**Problem**.
Somewhere below, one line contains "assert (∀ j kj, (j < NBUF)%nat → k_bufs" and a later line contains "symmetry. eapply Huniq;". Output those two lines and everything between them exactly, and nothing else.

* * * * * * * * *

(** Frame for [bfind]: replacing buffer [i] that is block [bno] before or
    recycled, and block [bno] after. *)
Lemma bfind_insert s l i k k' bno bno' :
  bio_inv s l → (i < NBUF)%nat → k_bufs s !! i = Some k → is_block bno k' = true →
  (∀ j kj, (j < NBUF)%nat → k_bufs s !! j = Some kj → is_block bno kj = true → j = i) →
  bfind (<[i := k']> (k_bufs s)) bno' =
    if decide (bno' = bno) then Some k'
    else if is_block bno' k then None else bfind (k_bufs s) bno'.
Proof.
  intros Hinv Hi Hk Hb Huniq. set (bs' := <[i := k']> (k_bufs s)).
  assert (Hlt : (i < length (k_bufs s))%nat) by by eapply lookup_lt_Some.
  assert (∀ j, is_Some (bs' !! j) ↔ is_Some (k_bufs s !! j)) as Hsome
    by (intros j; unfold bs'; by rw !lookup_lt_is_Some length_insert).
  assert (bs' !! i = Some k') as Hi' by (unfold bs'; by rw list_lookup_insert_eq).
  assert (∀ j, j ≠ i → bs' !! j = k_bufs s !! j) as Hj' by (intros j Hj; unfold bs'; by rw list_lookup_insert_ne).
  assert (∀ j, j ∈ seq 0 NBUF → is_Some (bs' !! j)) as Hall.
  { intros j Hj%elem_of_seq. apply Hsome. eapply bufs_some; [done|lia]. }
  unfold bfind at 1. destruct (first (is_block bno') bs' (seq 0 NBUF)) as [j|] eqn:E.
  - apply first_some in E as (Hj%elem_of_seq & kj & Hkj & Hbj). cbn. rw Hkj.
    destruct (decide (j = i)) as [->|Hji].
    + assert (kj = k') as -> by congruence.
      rw (is_block_inj bno' bno k') //. by rw decide_True.
    + rw Hj' // in Hkj. destruct (decide (bno' = bno)) as [->|Hne].
      { destruct Hji. eapply Huniq; [|done|done]. lia. }
      destruct (is_block bno' k) eqn:Hbk.
      { destruct Hji. eapply (bi_uniq Hinv); [|exact Hi|done..]. lia. }
      symmetry. eapply (bfind_hit s l Hinv j); [lia|done|done].
  - cbn. assert (∀ j kj, (j < NBUF)%nat → bs' !! j = Some kj → is_block bno' kj = false) as Hn.
    { intros j kj Hj Hkj. eapply first_none; [exact Hall|exact E| |done]. apply elem_of_seq. lia. }
    destruct (decide (bno' = bno)) as [->|Hne]; [rw (Hn i k') // in Hb|].
    destruct (is_block bno' k) eqn:Hbk; [done|].
    destruct (bfind (k_bufs s) bno') as [k2|] eqn:Ef; [|done].
    destruct (bfind_some s bno' k2 Ef) as (j & Hjlt & Hkj & Hbj).
    destruct (decide (j = i)) as [->|Hji]; [congruence|].
    rw (Hn j k2) // in Hbj. by rw Hj'.
Qed.

(** ** Specifications *)

(** Updates of the bufs with everything else unchanged. *)
Lemma upd_buf_insert s b k f :
  k_bufs s !! b = Some k → upd_buf b f s = Ret tt (set_k_bufs (<[b := f k]> (k_bufs s)) s).
Proof. intros Hk. unfold upd_buf, modify. by rw (list_alter_insert _ _ _ _ Hk). Qed.

Lemma disk_rw_read s b k :
  k_bufs s !! b = Some k →
  disk_rw b 0 s =
    Ret tt (set_k_bufs (<[b := set_b_data (dblock (k_disk s) (b_blockno k)) k]> (k_bufs s)) s).
Proof.
  intros Hk. unfold disk_rw. mstep (get_buf_spec s b k Hk). cbn [Z.eqb negb]. msimp.
  by apply upd_buf_insert.
Qed.
Lemma disk_rw_write s b k :
  k_bufs s !! b = Some k →
  disk_rw b 1 s = Ret tt (set_k_dtrace (k_dtrace s ++ [(b_blockno k, b_data k)])
                            (set_k_disk (<[b_blockno k := b_data k]> (k_disk s)) s)).
Proof. intros Hk. unfold disk_rw. by mstep (get_buf_spec s b k Hk). Qed.

(** [s] with buffer [b] replaced by [k] and its sleep-lock by [lk]. *)
Definition with_buf (s : kstate) (b : nat) (k : buf) (lk : sleeplock) : kstate :=
  set_k_bufs (<[b := k]> (k_bufs s)) (set_k_sleeplocks (<[SBuf b := lk]> (k_sleeplocks s)) s).

Lemma fsenv_with_buf p q s b k lk : fsenv p q s → fsenv p q (with_buf s b k lk).
Proof. intros He. by eapply fsenv_keep. Qed.

(** The end of both branches of [bget]: the buffer [b] has been set to [k]. *)
Lemma bget_finish p q s b k :
  fsenv p q s → (b < NBUF)%nat → sl_free (SBuf b) s →
  ∃ nm, (krelease LBcache ;; acquiresleep (SBuf b) ;; mret b)
      (set_k_bufs (<[b := k]> (k_bufs s)) (set_k_sync (acq LBcache (k_sync s)) s)) =
    Ret b (with_buf s b k (Sleeplock 1 nm (p_pid q))).
Proof.
  intros He Hb Hsl.
  destruct (acquiresleep_env p q (set_k_bufs (<[b := k]> (k_bufs s)) s) (SBuf b)) as [nm E].
  - by eapply fsenv_keep.
  - cbn. by rw bool_decide_true.
  - done.
  - exists nm. erewrite bind_Ret; [|by apply (krelease_acq LBcache _ (k_sync s)); [|apply He|apply He]].
    kcbn. replace (set_k_sync (k_sync s) _) with (set_k_bufs (<[b := k]> (k_bufs s)) s) by by destruct s.
    mstep E. done.
Qed.

Lemma bget_spec p q s l bno :
  fsenv p q s → bio_inv s l →
  (∀ i k, (i < NBUF)%nat → k_bufs s !! i = Some k → is_block bno k = true → sl_free (SBuf i) s) →
  (bfind (k_bufs s) bno ≠ None ∨ ∃ i k, (i < NBUF)%nat ∧ k_bufs s !! i = Some k ∧ b_refcnt k = 0) →
  ∃ b k0 k nm, (b < NBUF)%nat ∧ k_bufs s !! b = Some k0 ∧
    bget ROOTDEV bno s = Ret b (with_buf s b k (Sleeplock 1 nm (p_pid q))) ∧
    (bfind (k_bufs s) bno = Some k0 ∧ k = set_b_refcnt (b_refcnt k0 + 1) k0 ∨
     bfind (k_bufs s) bno = None ∧ b_refcnt k0 = 0 ∧
       k = set_b_refcnt 1 (set_b_valid 0 (set_b_blockno bno (set_b_dev ROOTDEV k0)))).
Proof.
  intros He Hinv Hsl Hav. unfold bget.
  pose proof (fe_locks He (l := LBcache) eq_refl) as Hfree.
  mstep (kacquire_free _ _ (fe_ok He) Hfree). set (s1 := set_k_sync _ s).
  destruct (bufs_some s l Hinv bhead) as [h Hh]; [unfold bhead; lia|].
  mstep (get_buf_spec s1 bhead h Hh).
  pose proof (bi_linked Hinv) as Hl.
  assert (b_next h = nxt (k_bufs s1) bhead) as -> by (unfold nxt; cbn; by rw Hh).
  assert (b_prev h = prv (k_bufs s1) bhead) as -> by (unfold prv; cbn; by rw Hh).
  erewrite bind_Ret; [|by apply (bscan_next s1 (is_block bno) l)].
  change (k_bufs s1) with (k_bufs s).
  pose proof (first_lru s l Hinv bno) as Hf. destruct (first (is_block bno) (k_bufs s) l) as [b|].
  - destruct Hf as (Hb & k0 & Hk0 & Hbf).
    assert (is_block bno k0 = true) as Hib.
    { apply bfind_some in Hbf as (i & Hi & Hki & Hbi). congruence. }
    erewrite bind_Ret; [|by apply upd_buf_insert]. cbv beta.
    pose proof (bi_ref Hinv Hb Hk0). rw u32_small; [|lia].
    destruct (bget_finish p q s b (set_b_refcnt (b_refcnt k0 + 1) k0) He Hb) as [nm E]; [by eapply Hsl|].
    exists b, k0, (set_b_refcnt (b_refcnt k0 + 1) k0), nm. split_and!; [done|done| |by left]. exact E.
  - destruct Hav as [|Hav]; [congruence|].
    destruct (first_victim s l Hinv Hav) as (b & k0 & Hv & Hb & Hk0 & Hr).
    erewrite bind_Ret; [|by apply (bscan_prev s1 _ l)]. change (k_bufs s1) with (k_bufs s). rw Hv.
    assert (b < length (k_bufs s))%nat as Hlt by by eapply lookup_lt_Some.
    do 4 (erewrite bind_Ret; [|apply upd_buf_insert; kcbn; rw ?list_lookup_insert_eq ?length_insert //]).
    kcbn. rw !list_insert_insert_eq.
    edestruct (bget_finish p q s b) as [nm E]; [done|done|by eapply (bi_sleep Hinv)|].
    eexists b, k0, _, nm. split_and!; [done|done|exact E|by right].
Qed.

(** What [bread] and the later operations know of the buffer they hold. *)
Record bholds (s : kstate) (q : proc) (b : nat) (bno : Z) (k : buf) : Prop := {
  bh_lt : (b < NBUF)%nat;
  bh_buf : k_bufs s !! b = Some k;
  bh_block : is_block bno k = true;
  bh_valid : b_valid k ≠ 0;
  bh_lock : ∃ nm, k_sleeplocks s !! SBuf b = Some (Sleeplock 1 nm (p_pid q))
}.

(** Conditions to read block [bno]: nobody holds it, and it is cached or a
    buffer is free. *)
Definition can_bread (s : kstate) (bno : Z) : Prop :=
  (∀ i k, (i < NBUF)%nat → k_bufs s !! i = Some k → is_block bno k = true → sl_free (SBuf i) s) ∧
  (bfind (k_bufs s) bno ≠ None ∨
   ∃ i k, (i < NBUF)%nat ∧ k_bufs s !! i = Some k ∧ b_refcnt k = 0) ∧
  brefs (k_bufs s) bno + 1 < 2 ^ 31.

Lemma is_block_fields bno k : is_block bno k = true ↔ b_dev k = ROOTDEV ∧ b_blockno k = bno.
Proof. unfold is_block. rw andb_true_iff !Z.eqb_eq. done. Qed.

Lemma bread_run p q s l bno :
  fsenv p q s → bio_inv s l → can_bread s bno →
  ∃ b k0 k nm, (b < NBUF)%nat ∧ k_bufs s !! b = Some k0 ∧
    bread ROOTDEV bno s = Ret b (with_buf s b k (Sleeplock 1 nm (p_pid q))) ∧
    (bfind (k_bufs s) bno = Some k0 ∨ bfind (k_bufs s) bno = None ∧ b_refcnt k0 = 0) ∧
    is_block bno k = true ∧ b_valid k ≠ 0 ∧ b_refcnt k = brefs (k_bufs s) bno + 1 ∧
    b_data k = bview (k_bufs s) (k_disk s) bno ∧ b_next k = b_next k0 ∧ b_prev k = b_prev k0.
Proof.
  intros He Hinv (Hsl & Hav & Href). unfold bread.
  destruct (bget_spec p q s l bno He Hinv Hsl Hav) as (b & k0 & k & nm & Hb & Hk0 & E & Hk).
  mstep E. set (s1 := with_buf s b k (Sleeplock 1 nm (p_pid q))).
  assert (b < length (k_bufs s))%nat as Hlt by by eapply lookup_lt_Some.
  assert (k_bufs s1 !! b = Some k) as Hk1 by (cbn; by rw list_lookup_insert_eq).
  mstep (get_buf_spec s1 b k Hk1).
  assert (is_block bno k = true) as Hib.
  { destruct Hk as [[Hf ->]|(_ & _ & ->)].
    - apply bfind_some in Hf as (i & _ & _ & Hbi). done.
    - by apply is_block_fields. }
  assert (b_refcnt k = brefs (k_bufs s) bno + 1 ∧ b_next k = b_next k0 ∧ b_prev k = b_prev k0 ∧
    (b_valid k ≠ 0 → b_data k = bview (k_bufs s) (k_disk s) bno) ∧
    (b_valid k = 0 → dblock (k_disk s) bno = bview (k_bufs s) (k_disk s) bno)) as (Hr & Hn & Hp & Hv1 & Hv0).
  { unfold brefs, bview. destruct Hk as [[Hf ->]|(Hf & Hr & ->)]; rw Hf; split_and!; try done; cbn.
    - intros Hv. destruct (Z.eqb_spec (b_valid k0) 0); [done|done].
    - intros ->. done. }
  assert (bfind (k_bufs s) bno = Some k0 ∨ bfind (k_bufs s) bno = None ∧ b_refcnt k0 = 0) as Hk'
    by naive_solver.
  destruct (Z.eqb_spec (b_valid k) 0) as [Hv|Hv]; cbn [whenM].
  - erewrite bind_assoc; [|by apply disk_rw_read].
    erewrite bind_Ret; [|apply upd_buf_insert; kcbn; by rw list_lookup_insert_eq; [|cbn; rw length_insert]].
    kcbn. rw list_insert_insert_eq. cbn. rw list_insert_insert_eq.
    apply is_block_fields in Hib as [Hdev Hbno]. rw Hbno.
    exists b, k0, (set_b_valid 1 (set_b_data (dblock (k_disk s) bno) k)), nm.
    split_and!; try done; cbn; [by apply is_block_fields|by rw Hv0].
  - exists b, k0, k, nm. split_and!; try done. by apply Hv1.
Qed.

(** [bread]: the block's contents are in the buffer, nothing else in the
    cache changed, and no block's contents did. *)
Lemma bread_spec p q s l bno :
  fsenv p q s → bio_inv s l → can_bread s bno →
  ∃ b k0 k nm, let s' := with_buf s b k (Sleeplock 1 nm (p_pid q)) in
    bread ROOTDEV bno s = Ret b s' ∧ bio_inv s' l ∧ bholds s' q b bno k ∧
    b_data k = bview (k_bufs s) (k_disk s) bno ∧
    k_bufs s !! b = Some k0 ∧ (is_block bno k0 = true ∨ b_refcnt k0 = 0) ∧
    b_refcnt k = brefs (k_bufs s) bno + 1 ∧
    (∀ bno', bview (k_bufs s') (k_disk s') bno' = bview (k_bufs s) (k_disk s) bno') ∧
    (∀ bno', brefs (k_bufs s') bno' =
       brefs (k_bufs s) bno' + if decide (bno' = bno) then 1 else 0).
Proof.
  intros He Hinv Hc. destruct (bread_run p q s l bno He Hinv Hc)
    as (b & k0 & k & nm & Hb & Hk0 & E & Hk & Hib & Hv & Hr & Hd & Hn & Hp).
  destruct Hc as (Hsl & _ & Href).
  assert (b < length (k_bufs s))%nat as Hlt by by eapply lookup_lt_Some.
  assert (∀ j kj, (j < NBUF)%nat → k_bufs s !! j = Some kj → is_block bno kj = true → j = b) as Huniq.
  { intros j kj Hj Hkj Hbj. destruct Hk as [Hf|[Hf _]].
    - apply bfind_some in Hf as (i & Hi & Hki & Hbi). eapply (bi_uniq Hinv); try done.
    - eapply bfind_none in Hf; [|done..]. congruence. }
  assert (is_block bno k0 = true ∨ b_refcnt k0 = 0) as Hk0'.
  { destruct Hk as [Hf|[_ ?]]; [left|by right]. by apply bfind_some in Hf as (? & _ & _ & ?). }
  pose proof (λ bno', bfind_insert s l b k0 k bno bno' Hinv Hb Hk0 Hib Huniq) as Hbf.
  assert (∀ bno', bno' ≠ bno → is_block bno' k0 = true → bfind (k_bufs s) bno' = Some k0 ∧ b_refcnt k0 = 0) as Hvict.
  { intros bno' Hne Hbk. split; [by eapply bfind_hit|].
    destruct Hk0' as [Hbk0|]; [|done]. by destruct Hne; eapply is_block_inj. }
  exists b, k0, k, nm. split; [done|]. split_and!; try done.
  - split.
    + cbn. by eapply linked_insert; [apply Hinv|..].
    + cbn. intros i j ki kj bno' Hi Hj [(<- & <- & _)|[Hib' Hki]]%list_lookup_insert_Some
        [(<- & <- & _)|[Hjb Hkj]]%list_lookup_insert_Some Hbi Hbj; try done.
      * symmetry. eapply Huniq; [done|done|]. by rewrite -> (is_block_inj bno bno' k).
      * eapply Huniq; [done|done|]. by rewrite -> (is_block_inj bno bno' k).
      * by eapply (bi_uniq Hinv).
    + cbn. intros i ki Hi [(<- & <- & _)|[Hib' Hki]]%list_lookup_insert_Some; [|by eapply (bi_ref Hinv)].
      rw Hr. split; [|done]. unfold brefs. destruct (bfind (k_bufs s) bno) as [k1|] eqn:Ef; [|lia].
      apply bfind_some in Ef as (i' & Hi' & Hki' & _). pose proof (bi_ref Hinv Hi' Hki'). lia.
    + cbn. intros i ki Hi [(<- & <- & _)|[Hib' Hki]]%list_lookup_insert_Some; [|by eapply (bi_clean Hinv)].
      intros E0. exfalso. rw Hr in E0. unfold brefs in E0.
      destruct (bfind (k_bufs s) bno) as [k1|] eqn:Ef; [|lia].
      apply bfind_some in Ef as (i' & Hi' & Hki' & _). pose proof (bi_ref Hinv Hi' Hki'). lia.
    + cbn. intros i ki Hi [(<- & <- & _)|[Hib' Hki]]%list_lookup_insert_Some E0.
      * exfalso. rw Hr in E0. unfold brefs in E0.
        destruct (bfind (k_bufs s) bno) as [k1|] eqn:Ef; [|lia].
        apply bfind_some in Ef as (i' & Hi' & Hki' & _). pose proof (bi_ref Hinv Hi' Hki'). lia.
      * destruct (bi_sleep Hinv Hi Hki E0) as (nm' & pid' & Hsl'). exists nm', pid'. cbn.
        rw lookup_insert_ne //. congruence.
  - split; try done; [cbn; by rw list_lookup_insert_eq|]. exists nm. cbn. by rw lookup_insert_eq.
  - intros bno'. cbn. unfold bview at 1. rw Hbf. destruct (decide (bno' = bno)) as [->|Hne].
    { destruct (Z.eqb_spec (b_valid k) 0); done. }
    destruct (is_block bno' k0) eqn:Hbk; [|done].
    destruct (Hvict bno' Hne Hbk) as [Hf Hr0]. unfold bview. rw Hf.
    destruct (Z.eqb_spec (b_valid k0) 0) as [|Hv0]; [done|].
    apply is_block_fields in Hbk as [Hdev <-]. symmetry. by eapply (bi_clean Hinv).
  - intros bno'. cbn. unfold brefs at 1. rw Hbf. destruct (decide (bno' = bno)) as [->|Hne]; [done|].
    destruct (is_block bno' k0) eqn:Hbk; [|unfold brefs; lia].
    destruct (Hvict bno' Hne Hbk) as [Hf Hr0]. unfold brefs. rw Hf. lia.
Qed.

* * * * * * * * *

**Your response**.
  assert (∀ j kj, (j < NBUF)%nat → k_bufs s !! j = Some kj → is_block bno kj = true → j = b) as Huniq.
  { intros j kj Hj Hkj Hbj. destruct Hk as [Hf|[Hf _]].
    - apply bfind_some in Hf as (i & Hi & Hki & Hbi). eapply (bi_uniq Hinv); try done.
    - eapply bfind_none in Hf; [|done..]. congruence. }
  assert (is_block bno k0 = true ∨ b_refcnt k0 = 0) as Hk0'.
  { destruct Hk as [Hf|[_ ?]]; [left|by right]. by apply bfind_some in Hf as (? & _ & _ & ?). }
  pose proof (λ bno', bfind_insert s l b k0 k bno bno' Hinv Hb Hk0 Hib Huniq) as Hbf.
  assert (∀ bno', bno' ≠ bno → is_block bno' k0 = true → bfind (k_bufs s) bno' = Some k0 ∧ b_refcnt k0 = 0) as Hvict.
  { intros bno' Hne Hbk. split; [by eapply bfind_hit|].
    destruct Hk0' as [Hbk0|]; [|done]. by destruct Hne; eapply is_block_inj. }
  exists b, k0, k, nm. split; [done|]. split_and!; try done.
  - split.
    + cbn. by eapply linked_insert; [apply Hinv|..].
    + cbn. intros i j ki kj bno' Hi Hj [(<- & <- & _)|[Hib' Hki]]%list_lookup_insert_Some
        [(<- & <- & _)|[Hjb Hkj]]%list_lookup_insert_Some Hbi Hbj; try done.
      * symmetry. eapply Huniq; [done|done|]. by rewrite -> (is_block_inj bno bno' k).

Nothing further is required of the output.